"Robertson, R Garcia - Gone To Glory" - читать интересную книгу автора (Robertson R Garcia Y)

Kids flashed past on the slidewalk, tanned young bodies in overdrive. Defoe
passed feelie spas and low-g saunas. Happy holos invited him in. No more. Not
now. Sorry guys. Got to sober up and go to work.

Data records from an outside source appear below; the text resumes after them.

(** C34. Anyone gets to the public paths and nowhere else: a handler is reached only there, or
    with the key of the server at a path of the agents, or with the session of an
    administrator. Every route is reached: a request it takes is answered by its handler
    or its guard, whatever the other routes. A preflight reaches none. *)
Theorem routes_guarded (cfg : AdminAuth.AuthConfig) (method path Authorization psk_header : string) (now : Time) (s : DB) :
  (forall h claims, serve cfg method path Authorization psk_header now s = Reached h claims ->
     path ∈ public_paths \/ (path ∈ agent_paths /\ (AdminAuth.cfg_PSK cfg = EmptyString \/ psk_header = AdminAuth.cfg_PSK cfg)) \/
     exists c, claims = Some c /\ AdminAuth.requireAdmin cfg Authorization now s = Ok c) /\
  (forall r, r ∈ routes -> method_matches (rt_Method r) method = true -> pattern_matches (rt_Pattern r) path = true -> method <> "OPTIONS"%string ->
     serve cfg method path Authorization psk_header now s = guarded cfg r Authorization psk_header now s) /\
  (method = "OPTIONS"%string -> serve cfg method path Authorization psk_header now s ∈ [Preflight; Redirected]).
Proof.
  unfold serve. split_and!.
  - intros h claims. destruct (gin_find _ _ _) as [i| |] eqn:E; [|done|by case_decide]. case_decide; [done|].
    apply find_route in E as (r & -> & Hr & HM & HP). unfold guarded. destruct (rt_Guard r) eqn:EG.
    + intros _. left. apply public_routes in EG as [HL HI]; [|done]. by rewrite (literal_matches _ _ HL HP).
    + destruct (AdminAuth.requireAdmin _ _ _ _) as [c|] eqn:EA; [|done]. intros [= <- <-]. right. right. by exists c.
    + unfold AdminAuth.requireAgent. case_decide as D; [done|]. intros _. right. left. apply agent_routes in EG as [HL HI]; [|done].
      rewrite (literal_matches _ _ HL HP). split; [done|].
      destruct (decide (AdminAuth.cfg_PSK cfg = EmptyString)); [by left|]. destruct (decide (psk_header = AdminAuth.cfg_PSK cfg)); [by right|]. by destruct D.
  - intros r [i Hi]%list_elem_of_lookup_1 HM HP HO.
    destruct (gin_complete (map (fun r => (rt_Method r, rt_Pattern r)) routes) method path i (rt_Method r, rt_Pattern r)) as [j Ej].
    + change (map ?f ?l) with (f <$> l). by rewrite list_lookup_fmap, Hi.
    + unfold takes. cbn [fst snd]. by rewrite HM, HP.
    + rewrite Ej, decide_False by done. apply find_route in Ej as (r' & Hj & _ & _ & HP'). rewrite Hj.
      assert (i = j) as -> by by eapply routes_unique. by rewrite Hi in Hj; injection Hj as ->.
  - intros ->. destruct (gin_find _ _ _); set_solver.
Qed.
End Guarded.

(* ------------------------------------------------------------------ *)
(** ** Start *)

Inductive start_error : Type :=
  | UsageError                                      (* fs.Parse *)
  | EnvError (e : Settings.config_error)            (* log.Fatal of the environment file *)
  | CodecError (e : SecureFrame.secure_error)
  | StoreError (e : api_error).

(** What the handlers of administrators read of the configuration. *)
Definition auth_config (c : Settings.Server) : AdminAuth.AuthConfig :=
  AdminAuth.mkAuthConfig (Settings.sv_PSK c) (Settings.sv_AdminJWTSecret c) (Settings.sv_AdminAccessTokenTTL c) (Settings.sv_AdminRefreshTokenTTL c).

Definition server_flags : list (string * ClientMain.flag_kind) := [
  ("env", ClientMain.FlagString); ("listen", ClientMain.FlagString); ("stun-alt", ClientMain.FlagString); ("http", ClientMain.FlagString);
  ("mysql-dsn", ClientMain.FlagString); ("psk", ClientMain.FlagString); ("admin-jwt-secret", ClientMain.FlagString);
  ("admin-access-token-ttl", ClientMain.FlagDuration); ("admin-refresh-token-ttl", ClientMain.FlagDuration)]%string.

Section Start.
  Context `{CO : Collation} `{GU : GoUnicode} `{GT : GoTime} `{GD : Settings.GoDuration} `{GO : ClientMain.GoInt}
    `{SC : SecureFrame.SecureCrypto} `{AP : AdminAuth.AuthPrimitives}.
  Context {T : forall R, Model R -> Type} `{G : !Gorm T}.
  Notation DB := (control_db T).

(** A flag that was set wins over the file. *)
Definition apply_server_flags (fl : list (string * string)) (c : Settings.Server) : Settings.Server :=
  let str name (set : string -> Settings.Server -> Settings.Server) c := match ClientMain.flag_last fl name with Some v => set v c | None => c end in
  let dur name (set : Duration -> Settings.Server -> Settings.Server) c := match v ← ClientMain.flag_last fl name; Settings.ParseDuration v with Some d => set d c | None => c end in
  let c := str "listen"%string Settings.set_UDPListen c in
  let c := str "stun-alt"%string Settings.set_StunAltListen c in
  let c := str "http"%string Settings.set_HTTPListen c in
  let c := str "mysql-dsn"%string Settings.set_ControlDatabaseDSN c in
  let c := str "psk"%string Settings.set_PSK c in
  let c := str "admin-jwt-secret"%string Settings.set_AdminJWTSecret c in
  let c := dur "admin-access-token-ttl"%string Settings.set_AdminAccessTokenTTL c in
  dur "admin-refresh-token-ttl"%string Settings.set_AdminRefreshTokenTTL c.

(** [New], with an open database: the configuration it runs with, and the server. *)
Definition New (c : Settings.Server) (salt : list byte) (s : DB) : result start_error (Settings.Server * ServerUDP.App) * DB :=
  let codec := if decide (Settings.sv_PSK c <> EmptyString)
    then match SecureFrame.NewCodec (Settings.sv_PSK c) with Ok k => Ok (Some k) | Err e => Err (CodecError e) end else Ok None in
  match codec with
  | Err e => (Err e, s)
  | Ok codec =>
    match AdminAuth.ensureAdminUser salt s with
    | (Some e, s) => (Err (StoreError e), s)
    | (None, s) =>
      match Settings.started c s with
      | (Err e, s) => (Err (StoreError e), s)
      | (Ok c, s) => (Ok (c, ServerUDP.mkApp (SettingsLaws.udp_config c) codec 0 0 0 ∅ ∅ ∅ ∅), s)
      end
    end
  end.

Temptation abounded. And it was all free, from gaming orgies to organic feasts.
Free as air to anyone who set foot on Spindle. Like an ancient Greek polls,
Spindle made its own laws -- but without the polis' slavery and infanticide --
computers and birth lotteries took their place. No money. No credit. No theft,
graft or taxes. And like the ancient polls Spindle had only two punishments that
mattered. Death and exile. Now Defoe had to face both of these fates, for
nothing except the right to return. Hardly fair, but the system lacked honest
work.

At Port Orifice -- the cavernous lock that let ships enter and exit --he drew
emergency rations, heat caps, a thermal parka, bedroll, camp knife, folding
mattock, climbing rope, canteen and medikit. Telling the medikit to sober him
up, he ticketed himself for the surface.

A call came through with his clearance. Salome's assistant, a pretty little
catamite with painted lids and pierced nipples, purred into the comlink. "Hey
big boy. Is it true the Tuch-Dahs are cannibals?"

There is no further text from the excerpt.